What is expected: Your answer should be every line from the records that contains "reference".

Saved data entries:
· · · ·

(* ===== verification/TxnMgr.v ===== *)
(** The ZDP transaction manager, [src/adapter/ph/src/mgmt/txn_mgr.rs]: 16-bit
    transaction identifiers handed out in sequence as reference-counted
    handles, with tasks that wait when the next identifier is still in use.

    A manager lives in an [Arc]; handles hold a [Weak] to it.  The managers
    that are alive form a store keyed by their address, and a [Weak] is an
    address (or [None], for [Weak::default()]). *)
From S2P Require Import Prelude.

Record TxnMgrInner : Type := mk_inner {
  next_free : Z;
  (** Active identifiers with their reference counts, 0 for the first one. *)
  open : gmap Z Z
}.

Abbreviation Mgrs := (gmap Z TxnMgrInner).

Record TxnHandle : Type := mk_handle { mgr : option Z; id : Z }.

#[global] Instance TxnHandle_eq_dec : EqDecision TxnHandle.
Proof. solve_decision. Defined.
#[global] Program Instance TxnHandle_countable : Countable TxnHandle :=
  inj_countable' (λ h, (mgr h, id h)) (λ p, mk_handle p.1 p.2) _.
Next Obligation. by intros []. Qed.

(** ** Operations *)

Definition txn_mgr_new : TxnMgrInner := mk_inner 0 ∅.

Definition try_open_raw (m : TxnMgrInner) : option Z * TxnMgrInner :=
  match open m !! next_free m with
  | None => (Some (next_free m), mk_inner (wrap16 (next_free m + 1)) (<[next_free m := 0]> (open m)))
  | Some _ => (None, m)
  end.

(** [try_open] on the manager at address [a]. *)
Definition try_open (a : Z) (m : TxnMgrInner) : option TxnHandle * TxnMgrInner :=
  let '(r, m) := try_open_raw m in (mk_handle (Some a) <$> r, m).

Definition txn_get (a : Z) (m : TxnMgrInner) (i : Z) : option (TxnHandle * TxnMgrInner) :=
  refcnt ← open m !! i;
  Some (mk_handle (Some a) i, mk_inner (next_free m) (<[i := wrap64 (refcnt + 1)]> (open m))).

Definition ref_txn (m : TxnMgrInner) (i : Z) : outcome TxnMgrInner :=
  match open m !! i with
  | None => Panic
  | Some refcnt => Ret (mk_inner (next_free m) (<[i := wrap64 (refcnt + 1)]> (open m)))
  end.

(** The manager, and whether the waiting tasks are to be notified. *)
Definition deref_txn (m : TxnMgrInner) (i : Z) : outcome (TxnMgrInner * bool) :=
  match open m !! i with
  | None => Panic
  | Some refcnt =>
      if 0 <? refcnt then Ret (mk_inner (next_free m) (<[i := refcnt - 1]> (open m)), false)
      else Ret (mk_inner (next_free m) (delete i (open m)), next_free m =? i)
  end.

(** [Weak::upgrade] *)
Definition upgrade (ms : Mgrs) (h : TxnHandle) : option (Z * TxnMgrInner) :=
  a ← mgr h; m ← ms !! a; Some (a, m).

Definition handle_clone (ms : Mgrs) (h : TxnHandle) : outcome (Mgrs * TxnHandle) :=
  match upgrade ms h with
  | Some (a, m) => m ← ref_txn m (id h); Ret (<[a := m]> ms, mk_handle (mgr h) (id h))
  | None => Ret (ms, mk_handle None (id h))
  end.

(** The store, and the manager whose waiters are to be notified, if any. *)
Definition handle_drop (ms : Mgrs) (h : TxnHandle) : outcome (Mgrs * option Z) :=
  match upgrade ms h with
  | Some (a, m) =>
      r ← deref_txn m (id h);
      let '(m, need_notify) := r in
      Ret (<[a := m]> ms, if (need_notify : bool) then Some a else None)
  | None => Ret (ms, None)
  end.

(** [PartialEq for TxnHandle] *)
Definition handle_eq (h1 h2 : TxnHandle) : bool :=
  bool_decide (mgr h1 = mgr h2) && (id h1 =? id h2).

(** ** Accounting

    The handles that exist are a resource: every operation on a manager either
    makes one or consumes one, and the reference counts are the numbers of
    handles. *)

Definition refs (h : TxnHandle) (hs : list TxnHandle) : nat := length (filter (λ x, x = h) hs).

(** The entry of a transaction with [n] handles. *)
Definition entry (n : nat) : option Z := match n with O => None | S n => Some (Z.of_nat n) end.

Record accounted (ms : Mgrs) (hs : list TxnHandle) : Prop := {
  acc_refs a m i : ms !! a = Some m → open m !! i = entry (refs (mk_handle (Some a) i) hs);
  acc_next a m : ms !! a = Some m → is_u16 (next_free m)
}.

Lemma refs_cons h x hs : refs h (x :: hs) = if decide (x = h) then S (refs h hs) else refs h hs.
Proof. unfold refs. rewrite filter_cons. by destruct (decide _). Qed.

Definition is_handle (h x : TxnHandle) : nat := if decide (x = h) then 1 else 0.

Lemma refs_add h x hs : refs h (x :: hs) = (is_handle h x + refs h hs)%nat.
Proof. rewrite refs_cons. unfold is_handle. by destruct (decide _). Qed.

Lemma refs_nil h : refs h [] = O.
Proof. done. Qed.

Lemma refs_app h hs hs' : refs h (hs ++ hs') = (refs h hs + refs h hs')%nat.
Proof. unfold refs. by rewrite list.filter_app, length_app. Qed.

Lemma refs_perm h hs hs' : hs ≡ₚ hs' → refs h hs = refs h hs'.
Proof. intros Hp. unfold refs. by rewrite Hp. Qed.

#[global] Instance accounted_perm ms : Proper ((≡ₚ) ==> iff) (accounted ms).
Proof.
  intros hs hs' Hp. split; intros [H1 H2]; split; try done; intros a m i Hm; rewrite (H1 a m i Hm); f_equal.
  - by apply refs_perm. - symmetry. by apply refs_perm.
Qed.

(** Who holds the handles, and in which order, does not matter. *)
Lemma accounted_refs ms hs hs' : (∀ h, refs h hs' = refs h hs) → accounted ms hs → accounted ms hs'.
Proof. intros Heq [H1 H2]. split; [|done]. intros a m i Hm. by rewrite Heq, (H1 a m i Hm). Qed.

Lemma refs_le_length h hs : (refs h hs <= length hs)%nat.
Proof. apply (length_filter (λ x, x = h)). Qed.

Lemma refs_not_elem h hs : h ∉ hs → refs h hs = O.
Proof.
  intros Hn. unfold refs. destruct (filter _ hs) as [|x l] eqn:F; [done|]. destruct Hn.
  assert (x ∈ filter (λ y, y = h) hs) as Hx by (rewrite F; left). by apply list_elem_of_filter in Hx as [-> ?].
Qed.

Lemma refs_elem h hs : h ∈ hs → ∃ n, refs h hs = S n ∧ (n < length hs)%nat.
Proof.
  intros (k & Hk)%list_elem_of_lookup. apply take_drop_middle in Hk. rewrite <- Hk.
  rewrite (refs_perm h _ (h :: (take k hs ++ drop (S k) hs))) by (symmetry; apply Permutation_middle).
  rewrite refs_cons, decide_True by done. eexists. split; [done|].
  unfold refs. pose proof (length_filter (λ x, x = h) (take k hs ++ drop (S k) hs)) as Hl.
  rewrite length_app in *. simpl. lia.
Qed.

Create Rewrite HintDb refs.
#[export] Hint Rewrite refs_add refs_nil refs_app : refs.

(** Rearranging the handles of an accounting [Ha]. *)
Ltac account Ha :=
  refine (accounted_refs _ _ _ _ Ha); intros ?; autorewrite with refs; lia.

Section accounting.
Context (ms : Mgrs) (hs : list TxnHandle).
Hypothesis (Hacc : accounted ms hs).

(** Replacing the manager at [a] when only its handles changed. *)
Lemma accounted_insert a m m' hs' :
  ms !! a = Some m → is_u16 (next_free m') →
  (∀ i, open m' !! i = entry (refs (mk_handle (Some a) i) hs')) →
  (∀ b i, b ≠ a → refs (mk_handle (Some b) i) hs' = refs (mk_handle (Some b) i) hs) →
  accounted (<[a := m']> ms) hs'.
Proof.
  intros Hm Hn Ho Hother. split.
  - intros b m0 i [[<- <-]|[Hne Hb]]%lookup_insert_Some; [done|].
    rewrite Hother by done. by apply (acc_refs _ _ Hacc).
  - intros b m0 [[<- <-]|[Hne Hb]]%lookup_insert_Some; [done|]. by apply (acc_next _ _ Hacc b).
Qed.

(** Opening: the new transaction has no other handle; there is none exactly
    when a handle of the next identifier exists. *)
Lemma try_open_accounted a m :
  ms !! a = Some m →
  match try_open a m with
  | (Some h, m') => refs h hs = O ∧ h = mk_handle (Some a) (next_free m) ∧ accounted (<[a := m']> ms) (h :: hs)
  | (None, m') => m' = m ∧ mk_handle (Some a) (next_free m) ∈ hs
  end.
Proof.
  intros Hm. unfold try_open, try_open_raw. pose proof (acc_refs _ _ Hacc a m (next_free m) Hm) as Hr.
  destruct (open m !! next_free m) as [n|] eqn:E; simpl.
  - split; [done|]. destruct (refs _ hs) eqn:R; [done|]. unfold refs in R.
    destruct (filter _ hs) as [|x l] eqn:F; [done|].
    assert (x ∈ filter (λ y, y = mk_handle (Some a) (next_free m)) hs) as Hx by (rewrite F; left).
    by apply list_elem_of_filter in Hx as [-> ?].
  - split; [by destruct (refs _ hs)|]. split; [done|]. apply (accounted_insert a m); try done.
    + simpl. zmod.
    + intros i. simpl. rewrite refs_cons. destruct (decide _) as [[= <-]|Hne].
      * rewrite lookup_insert_eq. by destruct (refs _ hs).
      * rewrite lookup_insert_ne by congruence. by apply (acc_refs _ _ Hacc).
    + intros b i Hb. rewrite refs_cons, decide_False; [done|congruence].
Qed.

· · · ·

Finished task:
    transaction identifiers handed out in sequence as reference-counted
  (** Active identifiers with their reference counts, 0 for the first one. *)
    makes one or consumes one, and the reference counts are the numbers of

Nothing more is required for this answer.